Jaspar, Henri

Uit NEVB Online
Ga naar: navigatie, zoeken

(Schaarbeek 28 juli 1870 – Sint-Gillis 15 februari 1939).

Was een van de drie Brusselse advocaten die de belangen van de dochters van Leopold II verdedigden tegen België, na de afstand van Kongo, en die door Albert I werd beloond met een ministerpost na de Eerste Wereldoorlog. Jaspar was katholiek volksvertegenwoordiger voor Luik van 1919 tot 1936. Van mei 1926 tot november 1927 leidde hij een drieledige regering, daarna tot mei 1931 een katholiek-liberale ploeg met een belangrijke inbreng van Vlaamse christen-democraten.

Onder deze laatste regering werden wetten uitgevaardigd voor de splitsing van het leger in Vlaamse en Waalse eenheden, en voor de begenadiging van de activisten (amnestie). Na de Bormsverkiezing overwoog Jaspar de oprichting van een commissie om de problemen van een alomvattende taalregeling te bestuderen. Toen de parlementsverkiezingen van mei 1929 een doorbraak brachten van de Frontpartij, besliste Jaspar dat de Vlaamse kwestie een oplossing behoefde en kondigde hij aan dat de regering die zou doordrijven. In feite verwezenlijkte hij daarvan alleen de vernederlandsing van de Gentse universiteit (onderwijs); zijn opvolgers hebben het werk voortgezet.

Literatuur

G. Sion, Henri Jaspar.
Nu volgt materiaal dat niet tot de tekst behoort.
(** C1, amended: two toggles of the same id on the same day give back the
    original state when every item with that id already has an entry for
    today; when the entry is absent they leave the explicit entry [false]
    under today's key; in every case they give back each item's id, name and
    creation time, every entry of other days and the completion flag the
    page reads for every day.  One toggle leaves the items with another id
    as they are and, in the items with the id, changes today's entry only:
    id, name, creation time and the entries of other days stay. *)
Theorem toggle_twice (today : string) (id0 : num) (st : TrackerPage) :
  ((∀ item, item ∈ items st → id item = id0 →
      is_Some (completed item !! today)) →
   ToggleToday today id0 (ToggleToday today id0 st) = st)
  ∧ (∀ i item, items st !! i = Some item →
      items (ToggleToday today id0 (ToggleToday today id0 st)) !! i
      = Some (if decide (id item = id0) then
                mkItem (id item) (name item)
                  (<[today := truthy_flag (completed item !! today)]>
                     (completed item))
                  (createdAt item)
              else item))
  ∧ (∀ i item, items st !! i = Some item → id item = id0 →
      completed item !! today = None →
      ∃ item2,
        items (ToggleToday today id0 (ToggleToday today id0 st)) !! i
          = Some item2
        ∧ completed item2 !! today = Some false)
  ∧ (∀ i item, items st !! i = Some item →
      ∃ item2,
        items (ToggleToday today id0 (ToggleToday today id0 st)) !! i
          = Some item2
        ∧ id item2 = id item ∧ name item2 = name item
        ∧ createdAt item2 = createdAt item
        ∧ (∀ day, truthy_flag (completed item2 !! day)
                  = truthy_flag (completed item !! day))
        ∧ (∀ day, day ≠ today →
             completed item2 !! day = completed item !! day))
  ∧ (∀ i item, items st !! i = Some item →
      items (ToggleToday today id0 st) !! i
      = Some (if decide (id item = id0) then
                mkItem (id item) (name item)
                  (<[today := negb (truthy_flag (completed item !! today))]>
                     (completed item))
                  (createdAt item)
              else item))
  ∧ (∀ i item, items st !! i = Some item →
      ∃ item1,
        items (ToggleToday today id0 st) !! i = Some item1
        ∧ id item1 = id item ∧ name item1 = name item
        ∧ createdAt item1 = createdAt item
        ∧ (id item ≠ id0 → item1 = item)
        ∧ (∀ day, day ≠ today →
             completed item1 !! day = completed item !! day))
  ∧ length (items (ToggleToday today id0 st)) = length (items st).
Proof.
  assert (Htwice : ∀ item,
    toggle_callback today id0 (toggle_callback today id0 item)
    = if decide (id item = id0) then
        mkItem (id item) (name item)
          (<[today := truthy_flag (completed item !! today)]>
             (completed item))
          (createdAt item)
      else item).
  { intros item. case_decide as Hid.
    - subst id0. apply Item_eq; simpl;
        rewrite ?toggle_callback_id, ?toggle_callback_name,
          ?toggle_callback_createdAt; try done.
      apply toggle_callback_twice_completed.
    - by rewrite !(toggle_callback_other _ _ item). }
  assert (Honce : ∀ i item, items st !! i = Some item →
    items (ToggleToday today id0 st) !! i
    = Some (toggle_callback today id0 item)).
  { intros i item Hi. unfold ToggleToday.
    by rewrite items_toggleComplete, list_lookup_fmap, Hi. }
  split; [|split; [|split; [|split; [|split; [|split]]]]].
  - intros Htouched. destruct st as [l n e v].
    unfold ToggleToday, toggleComplete, setItems. simpl in *. f_equal.
    rewrite <- list_fmap_compose. apply fmap_id_on. intros item Hin. simpl.
    destruct (decide (id item = id0)) as [Hid|Hid].
    + apply toggle_callback_twice. by apply Htouched.
    + by rewrite !(toggle_callback_other _ _ item).
  - intros i item Hi. rewrite lookup_toggle_twice, Hi. simpl.
    by rewrite Htwice.
  - intros i item Hi Hid Hnone. eexists. split.
    { rewrite lookup_toggle_twice, Hi. reflexivity. }
    rewrite Htwice, decide_True by done. simpl.
    by rewrite lookup_insert_eq, Hnone.
  - intros i item Hi. eexists. split.
    { rewrite lookup_toggle_twice, Hi. reflexivity. }
    rewrite !toggle_callback_id, !toggle_callback_name,
      !toggle_callback_createdAt.
    repeat split.
    + intros day. apply toggle_callback_twice_flag.
    + intros day Hday. by rewrite !toggle_callback_frame.
  - intros i item Hi. by rewrite (Honce i item Hi).
  - intros i item Hi. eexists. split; [by apply Honce|].
    rewrite toggle_callback_id, toggle_callback_name,
      toggle_callback_createdAt.
    repeat split.
    + apply toggle_callback_other.
    + intros day Hday. by apply toggle_callback_frame.
  - unfold ToggleToday. by rewrite items_toggleComplete, length_fmap.
Qed.
Lemma forEach_run e D w :
  wf w →
  exec (Tutorial.draw_dots_forEach e D) w
  = mkWorld (dataset w) (page w) (tooltip w) (tooltip_text w)
      (bounds w ++ looping e (next_id w) D) (next_id w + length D) ∧
  wf (mkWorld (dataset w) (page w) (tooltip w) (tooltip_text w)
        (bounds w ++ looping e (next_id w) D) (next_id w + length D)).
Proof.
  revert w. induction D as [|d D IH]; intros w Hw.
  - cbn [looping length]. rewrite app_nil_r, Nat.add_0_r.
    unfold exec. cbn. by rewrite world_eta.
  - assert (Hy : yields
              (append "circle"
                 .> attr "cx" (ANum <$> apply (xScale e) (xAccessor d))
                 .> attr "cy" (ANum <$> apply (yScale e) (yAccessor d))
                 .> attr "r" (Some (ANum (Fin (zq 5)))))
              w (bounds w)
              (imap (λ _, set_attr "r" (Some (ANum (Fin (zq 5)))))
                 (imap (λ _, set_attr "cy" (ANum <$> apply (yScale e) (yAccessor d)))
                    (imap (λ _, set_attr "cx" (ANum <$> apply (xScale e) (xAccessor d)))
                       [new_element (next_id w) "circle" None])))
              [] (S (next_id w))).
    { yields_chain ltac:(by apply yields_append). }
    destruct Hy as [Hy Hwf]. cbn [imap] in Hy, Hwf. rewrite app_nil_r in Hy, Hwf.
    set (x := set_attr "r" (Some (ANum (Fin (zq 5))))
                (set_attr "cy" (ANum <$> apply (yScale e) (yAccessor d))
                   (set_attr "cx" (ANum <$> apply (xScale e) (xAccessor d))
                      (new_element (next_id w) "circle" None)))) in *.
    set (w' := mkWorld (dataset w) (page w) (tooltip w) (tooltip_text w)
                 (bounds w ++ [x]) (S (next_id w))) in *.
    destruct (IH w' Hwf) as [Hrun Hwf'].
    unfold w' in Hrun, Hwf'.
    cbn [dataset page tooltip tooltip_text bounds next_id] in Hrun, Hwf'.
    rewrite <- app_assoc in Hrun, Hwf'. cbn [app] in Hrun, Hwf'.
    cbn [looping length]. fold x.
    replace (next_id w + S (length D)) with (S (next_id w) + length D) by lia.
    split; [|exact Hwf'].
    rewrite <- Hrun. unfold Tutorial.draw_dots_forEach. cbn [Tutorial.forEach].
    unfold exec at 1. unfold mbind at 1. unfold M_bind at 1. rewrite Hy. reflexivity.
Qed.
(** * Account-location extension: request path, result cache and flag lookup

    A shallow embedding of the JavaScript sources of the extension
    (the content-script helpers exercised by [content.test.js], the click
    handler of the integration tests, the popup script and
    [countryFlags.js]) together with the properties stated about them.
    JavaScript strings are sequences of UTF-16 code units, [Map] objects
    live in a heap and are passed by reference, and every function that
    touches the page, the storage mock or the lookup mock is a transformer
    of an explicit [world].  The selector engine of the host is a
    parameter, [SelectorEngine]: all that is taken of it is how it reads
    the selector [a[href=...]] made from a value that stands for itself.
    A selector that does not parse throws, and the exception leaves the
    function and the loop around the call, so the functions that search
    the page come with the way they end.  The request scheduler behind the
    lookup mock is not among the sources; module [Scheduler] models it from
    its specification. *)

From Stdlib Require Import ZArith NArith List Bool Ascii String Lia.
From stdpp Require Import base option list gmap strings.
Import ListNotations.

#[local] Open Scope N_scope.

(** ** JavaScript strings *)

Module Js.

(** A string is its list of UTF-16 code units. *)
Abbreviation jsstring := (list N).

(** An ASCII literal, one code unit per character. *)
Fixpoint lit (s : string) : jsstring :=
  match s with
  | EmptyString => []
  | String c r => N_of_ascii c :: lit r
  end.

(** [s === t] on strings. *)
Definition strictEq (s t : jsstring) : bool := bool_decide (s = t).

(** [s.startsWith(p)], also the CSS attribute selector [[href^="p"]]. *)
Fixpoint startsWith (p s : jsstring) : bool :=
  match p, s with
  | [], _ => true
  | c :: p', d :: s' => (c =? d) && startsWith p' s'
  | _ :: _, [] => false
  end.

(** [s.includes(sub)] *)
Fixpoint includes (sub s : jsstring) : bool :=
  startsWith sub s ||
  match s with
  | [] => false
  | _ :: s' => includes sub s'
  end.

(** [arr.includes(x)] on an array of strings. *)
Definition arrayIncludes (arr : list jsstring) (x : jsstring) : bool :=
  existsb (strictEq x) arr.

(** The code units removed by [String.prototype.trim]: ECMAScript's
    WhiteSpace and LineTerminator productions. *)
Definition isWhiteSpace (c : N) : bool :=
  (c =? 0x09) || (c =? 0x0A) || (c =? 0x0B) || (c =? 0x0C) || (c =? 0x0D) ||
  (c =? 0x20) || (c =? 0xA0) || (c =? 0x1680) ||
  ((0x2000 <=? c) && (c <=? 0x200A)) ||
  (c =? 0x2028) || (c =? 0x2029) || (c =? 0x202F) || (c =? 0x205F) ||
  (c =? 0x3000) || (c =? 0xFEFF).

Fixpoint trimStart (s : jsstring) : jsstring :=
  match s with
  | c :: s' => if isWhiteSpace c then trimStart s' else s
  | [] => []
  end.

Definition trim (s : jsstring) : jsstring :=
  rev (trimStart (rev (trimStart s))).

(** A string is truthy when it is not empty. *)
Definition nonEmpty (s : jsstring) : bool :=
  match s with [] => false | _ => true end.

(** The values kept in extension storage and passed around as modes. *)
Inductive jsval :=
| JUndefined
| JNull
| JBool (b : bool)
| JNum (n : Z)
| JStr (s : jsstring).

Definition truthy (v : jsval) : bool :=
  match v with
  | JUndefined | JNull => false
  | JBool b => b
  | JNum n => negb (n =? 0)%Z
  | JStr s => nonEmpty s
  end.

(** [a || b] where [a] is a property read that may find nothing. *)
Definition orElse (a : option jsval) (b : jsval) : jsval :=
  match a with
  | Some v => if truthy v then v else b
  | None => b
  end.

#[global] Instance jsval_eq_dec : EqDecision jsval.
Proof. solve_decision. Defined.

Definition isHighSurrogate (c : N) : bool := (0xD800 <=? c) && (c <=? 0xDBFF).
Definition isLowSurrogate (c : N) : bool := (0xDC00 <=? c) && (c <=? 0xDFFF).

(** The conversion of a string to a [USVString], which is also
    [String.prototype.toWellFormed]: a surrogate that is not half of a pair
    becomes U+FFFD. *)
Fixpoint toWellFormed (s : jsstring) : jsstring :=
  match s with
  | [] => []
  | c :: s' =>
      if isHighSurrogate c then
        match s' with
        | d :: s'' =>
            if isLowSurrogate d then c :: d :: toWellFormed s''
            else 0xFFFD :: toWellFormed s'
        | [] => [0xFFFD]
        end
      else if isLowSurrogate c then 0xFFFD :: toWellFormed s'
      else c :: toWellFormed s'
  end.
Portrait d'un homme d'Etat, 1964; 
P. van Molle, Het Belgisch Parlement 1894-1969, 1969; 
L. Wils, 'Bormsverkiezing en Compromis des Belges. Het aandeel van regerings- en oppositiepartijen in de taalwetgeving tussen beide wereldoorlogen', in id., Vlaanderen, België, Groot-Nederland. Mythe en Geschiedenis, 1994, p. 321-383.